- [Problem to work on]:
Return only the number of lines in the entries below that hold the word "Sample".

START Given information

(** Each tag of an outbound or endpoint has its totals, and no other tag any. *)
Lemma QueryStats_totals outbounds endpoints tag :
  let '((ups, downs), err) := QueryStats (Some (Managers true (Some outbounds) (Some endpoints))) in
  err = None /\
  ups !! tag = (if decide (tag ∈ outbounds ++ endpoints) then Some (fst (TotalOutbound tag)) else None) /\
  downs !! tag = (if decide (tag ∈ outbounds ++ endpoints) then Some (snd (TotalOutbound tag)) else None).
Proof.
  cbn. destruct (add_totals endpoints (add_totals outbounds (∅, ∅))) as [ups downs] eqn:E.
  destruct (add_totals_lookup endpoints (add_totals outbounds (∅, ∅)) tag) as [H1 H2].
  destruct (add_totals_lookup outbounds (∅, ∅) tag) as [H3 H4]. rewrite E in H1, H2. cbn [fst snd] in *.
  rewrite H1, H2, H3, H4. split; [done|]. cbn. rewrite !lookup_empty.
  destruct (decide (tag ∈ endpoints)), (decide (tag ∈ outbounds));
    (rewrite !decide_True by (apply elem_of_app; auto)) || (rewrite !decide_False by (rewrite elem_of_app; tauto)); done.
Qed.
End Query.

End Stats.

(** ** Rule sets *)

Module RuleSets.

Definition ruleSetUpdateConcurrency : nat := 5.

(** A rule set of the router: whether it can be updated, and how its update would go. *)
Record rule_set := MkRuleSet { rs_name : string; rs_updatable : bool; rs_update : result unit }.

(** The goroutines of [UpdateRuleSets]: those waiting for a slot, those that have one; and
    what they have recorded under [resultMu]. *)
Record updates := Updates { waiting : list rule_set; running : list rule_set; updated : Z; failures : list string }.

END Given information
START Given information

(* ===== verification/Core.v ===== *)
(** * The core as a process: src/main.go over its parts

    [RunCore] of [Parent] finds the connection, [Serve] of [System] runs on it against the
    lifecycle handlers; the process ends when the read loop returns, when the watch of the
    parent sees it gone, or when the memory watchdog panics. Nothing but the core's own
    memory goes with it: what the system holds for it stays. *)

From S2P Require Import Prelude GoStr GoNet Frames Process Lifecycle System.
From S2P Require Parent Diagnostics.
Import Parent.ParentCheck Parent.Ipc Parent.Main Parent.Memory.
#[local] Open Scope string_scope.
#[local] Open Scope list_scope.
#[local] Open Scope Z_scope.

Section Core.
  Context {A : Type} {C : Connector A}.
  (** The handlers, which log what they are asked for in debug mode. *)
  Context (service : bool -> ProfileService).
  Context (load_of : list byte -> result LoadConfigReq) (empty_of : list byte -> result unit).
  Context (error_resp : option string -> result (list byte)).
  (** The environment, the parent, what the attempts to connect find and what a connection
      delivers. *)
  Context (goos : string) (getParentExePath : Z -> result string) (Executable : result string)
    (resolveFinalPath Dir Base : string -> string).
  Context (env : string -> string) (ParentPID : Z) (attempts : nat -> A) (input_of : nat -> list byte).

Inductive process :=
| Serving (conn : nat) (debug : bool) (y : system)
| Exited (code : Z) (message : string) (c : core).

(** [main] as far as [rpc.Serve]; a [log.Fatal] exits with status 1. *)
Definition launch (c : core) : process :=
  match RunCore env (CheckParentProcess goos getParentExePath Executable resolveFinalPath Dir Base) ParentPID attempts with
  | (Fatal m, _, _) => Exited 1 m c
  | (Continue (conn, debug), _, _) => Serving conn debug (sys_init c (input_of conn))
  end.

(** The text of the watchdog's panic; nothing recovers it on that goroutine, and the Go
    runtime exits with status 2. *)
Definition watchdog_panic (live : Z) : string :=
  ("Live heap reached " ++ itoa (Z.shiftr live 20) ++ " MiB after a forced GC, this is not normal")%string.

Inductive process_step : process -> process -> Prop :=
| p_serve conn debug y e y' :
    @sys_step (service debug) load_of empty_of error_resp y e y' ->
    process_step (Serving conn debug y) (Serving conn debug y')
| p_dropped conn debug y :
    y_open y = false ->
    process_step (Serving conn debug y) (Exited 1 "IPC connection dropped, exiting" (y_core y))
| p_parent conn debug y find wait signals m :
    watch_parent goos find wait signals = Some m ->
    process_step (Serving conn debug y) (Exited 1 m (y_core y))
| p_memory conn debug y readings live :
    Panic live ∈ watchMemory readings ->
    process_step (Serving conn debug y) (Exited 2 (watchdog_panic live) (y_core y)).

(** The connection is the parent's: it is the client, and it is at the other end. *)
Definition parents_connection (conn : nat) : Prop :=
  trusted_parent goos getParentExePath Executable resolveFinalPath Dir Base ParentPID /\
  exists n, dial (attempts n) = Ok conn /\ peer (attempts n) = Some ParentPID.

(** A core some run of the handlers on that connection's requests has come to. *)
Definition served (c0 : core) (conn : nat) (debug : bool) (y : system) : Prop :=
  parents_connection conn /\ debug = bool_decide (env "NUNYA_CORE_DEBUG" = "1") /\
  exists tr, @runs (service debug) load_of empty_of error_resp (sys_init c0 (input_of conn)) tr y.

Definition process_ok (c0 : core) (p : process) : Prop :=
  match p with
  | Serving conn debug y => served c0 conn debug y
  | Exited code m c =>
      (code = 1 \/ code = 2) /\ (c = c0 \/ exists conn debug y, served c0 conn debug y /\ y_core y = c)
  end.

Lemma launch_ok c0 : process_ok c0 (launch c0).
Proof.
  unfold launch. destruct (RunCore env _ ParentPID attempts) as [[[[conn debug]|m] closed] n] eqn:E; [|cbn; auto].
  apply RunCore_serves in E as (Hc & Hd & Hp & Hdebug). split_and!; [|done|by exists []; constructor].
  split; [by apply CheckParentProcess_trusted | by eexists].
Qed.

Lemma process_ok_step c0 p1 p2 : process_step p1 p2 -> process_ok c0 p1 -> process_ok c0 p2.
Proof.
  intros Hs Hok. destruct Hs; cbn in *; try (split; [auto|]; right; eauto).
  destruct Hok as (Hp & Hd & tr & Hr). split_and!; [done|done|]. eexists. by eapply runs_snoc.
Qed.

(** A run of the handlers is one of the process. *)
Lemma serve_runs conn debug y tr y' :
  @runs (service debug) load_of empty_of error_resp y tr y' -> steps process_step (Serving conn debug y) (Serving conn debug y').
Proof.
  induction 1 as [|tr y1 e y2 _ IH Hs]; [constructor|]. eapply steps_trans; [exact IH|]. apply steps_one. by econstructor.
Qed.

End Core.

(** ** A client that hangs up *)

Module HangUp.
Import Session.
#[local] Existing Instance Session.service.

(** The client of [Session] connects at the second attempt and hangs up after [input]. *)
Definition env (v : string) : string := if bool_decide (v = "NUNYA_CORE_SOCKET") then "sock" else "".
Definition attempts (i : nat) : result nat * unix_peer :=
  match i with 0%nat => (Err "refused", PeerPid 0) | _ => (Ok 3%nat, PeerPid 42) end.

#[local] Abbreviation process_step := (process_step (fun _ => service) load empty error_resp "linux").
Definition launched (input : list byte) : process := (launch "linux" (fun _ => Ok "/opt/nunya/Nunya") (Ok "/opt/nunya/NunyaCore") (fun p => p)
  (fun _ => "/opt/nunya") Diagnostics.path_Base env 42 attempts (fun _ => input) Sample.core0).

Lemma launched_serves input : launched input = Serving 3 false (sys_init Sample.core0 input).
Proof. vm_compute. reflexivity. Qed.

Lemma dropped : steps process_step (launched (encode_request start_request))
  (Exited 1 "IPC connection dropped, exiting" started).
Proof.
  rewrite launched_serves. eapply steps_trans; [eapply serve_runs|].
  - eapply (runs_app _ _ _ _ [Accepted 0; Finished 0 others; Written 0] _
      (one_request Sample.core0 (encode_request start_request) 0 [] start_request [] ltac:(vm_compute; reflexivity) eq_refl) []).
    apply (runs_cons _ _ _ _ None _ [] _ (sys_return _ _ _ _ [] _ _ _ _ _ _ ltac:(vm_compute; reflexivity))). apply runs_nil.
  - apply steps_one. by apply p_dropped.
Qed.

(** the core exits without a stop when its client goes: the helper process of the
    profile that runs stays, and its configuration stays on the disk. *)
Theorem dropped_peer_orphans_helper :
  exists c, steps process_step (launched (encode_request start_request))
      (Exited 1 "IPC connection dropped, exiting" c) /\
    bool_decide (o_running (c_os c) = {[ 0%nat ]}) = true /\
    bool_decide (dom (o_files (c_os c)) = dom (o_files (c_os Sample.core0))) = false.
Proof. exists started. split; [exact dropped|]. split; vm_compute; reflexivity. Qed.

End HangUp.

END Given information
START Given information

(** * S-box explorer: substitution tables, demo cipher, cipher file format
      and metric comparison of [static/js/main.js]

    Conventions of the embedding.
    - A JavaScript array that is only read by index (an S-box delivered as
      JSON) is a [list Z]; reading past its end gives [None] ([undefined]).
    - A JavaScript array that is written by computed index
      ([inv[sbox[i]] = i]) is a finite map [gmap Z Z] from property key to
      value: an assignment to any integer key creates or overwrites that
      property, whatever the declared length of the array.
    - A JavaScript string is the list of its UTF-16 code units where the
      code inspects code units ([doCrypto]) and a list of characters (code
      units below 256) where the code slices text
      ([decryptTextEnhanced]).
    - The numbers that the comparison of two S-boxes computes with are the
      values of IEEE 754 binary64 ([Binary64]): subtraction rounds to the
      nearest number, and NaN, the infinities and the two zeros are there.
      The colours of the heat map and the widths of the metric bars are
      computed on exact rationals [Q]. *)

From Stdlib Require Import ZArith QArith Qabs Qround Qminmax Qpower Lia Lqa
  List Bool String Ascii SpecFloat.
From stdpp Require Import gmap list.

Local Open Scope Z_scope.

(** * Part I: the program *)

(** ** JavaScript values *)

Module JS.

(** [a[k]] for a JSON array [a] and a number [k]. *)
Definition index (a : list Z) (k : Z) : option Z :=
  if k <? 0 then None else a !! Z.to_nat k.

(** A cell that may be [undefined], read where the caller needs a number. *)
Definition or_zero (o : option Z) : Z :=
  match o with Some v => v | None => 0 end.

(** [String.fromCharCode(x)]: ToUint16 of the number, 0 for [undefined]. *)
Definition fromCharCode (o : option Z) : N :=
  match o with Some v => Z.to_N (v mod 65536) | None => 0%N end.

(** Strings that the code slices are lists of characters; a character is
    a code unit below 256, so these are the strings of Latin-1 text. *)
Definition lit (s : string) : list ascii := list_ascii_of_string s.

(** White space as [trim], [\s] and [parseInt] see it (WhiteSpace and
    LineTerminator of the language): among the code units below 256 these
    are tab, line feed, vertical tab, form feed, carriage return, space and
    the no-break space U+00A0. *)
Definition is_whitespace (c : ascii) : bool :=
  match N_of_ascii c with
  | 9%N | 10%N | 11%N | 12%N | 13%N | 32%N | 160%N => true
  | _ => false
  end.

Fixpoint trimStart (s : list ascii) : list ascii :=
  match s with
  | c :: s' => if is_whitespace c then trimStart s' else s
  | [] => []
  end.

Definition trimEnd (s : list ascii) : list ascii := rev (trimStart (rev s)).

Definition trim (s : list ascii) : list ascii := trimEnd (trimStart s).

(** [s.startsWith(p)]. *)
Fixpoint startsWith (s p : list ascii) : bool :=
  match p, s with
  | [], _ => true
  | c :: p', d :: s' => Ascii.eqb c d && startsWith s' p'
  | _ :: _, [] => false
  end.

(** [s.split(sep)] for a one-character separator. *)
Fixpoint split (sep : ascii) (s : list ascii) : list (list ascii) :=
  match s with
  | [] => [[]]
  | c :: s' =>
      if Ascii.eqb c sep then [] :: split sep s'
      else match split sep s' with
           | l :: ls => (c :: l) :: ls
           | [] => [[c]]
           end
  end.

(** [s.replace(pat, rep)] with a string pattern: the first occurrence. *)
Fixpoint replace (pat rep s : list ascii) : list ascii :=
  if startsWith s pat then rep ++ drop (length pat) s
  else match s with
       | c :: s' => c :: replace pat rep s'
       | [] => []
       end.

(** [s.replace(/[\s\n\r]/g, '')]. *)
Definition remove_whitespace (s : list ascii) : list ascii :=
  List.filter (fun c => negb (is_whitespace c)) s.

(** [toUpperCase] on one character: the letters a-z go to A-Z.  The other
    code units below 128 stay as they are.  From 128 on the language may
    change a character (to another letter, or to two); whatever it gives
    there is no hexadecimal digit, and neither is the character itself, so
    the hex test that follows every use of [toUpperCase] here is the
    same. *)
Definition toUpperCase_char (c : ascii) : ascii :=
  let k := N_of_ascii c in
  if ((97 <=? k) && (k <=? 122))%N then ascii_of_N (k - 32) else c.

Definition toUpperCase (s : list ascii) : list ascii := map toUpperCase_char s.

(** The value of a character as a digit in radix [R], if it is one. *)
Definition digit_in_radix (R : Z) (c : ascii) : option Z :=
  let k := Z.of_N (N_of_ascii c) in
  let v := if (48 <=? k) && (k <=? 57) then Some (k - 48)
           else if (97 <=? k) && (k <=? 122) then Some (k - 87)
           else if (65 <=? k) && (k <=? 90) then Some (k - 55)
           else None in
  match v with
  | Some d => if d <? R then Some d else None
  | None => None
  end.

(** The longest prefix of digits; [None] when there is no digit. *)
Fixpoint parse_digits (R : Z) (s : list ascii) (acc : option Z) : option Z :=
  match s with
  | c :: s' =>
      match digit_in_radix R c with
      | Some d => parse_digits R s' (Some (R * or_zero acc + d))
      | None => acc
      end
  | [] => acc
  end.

END Given information

- [Answer for the task]:
4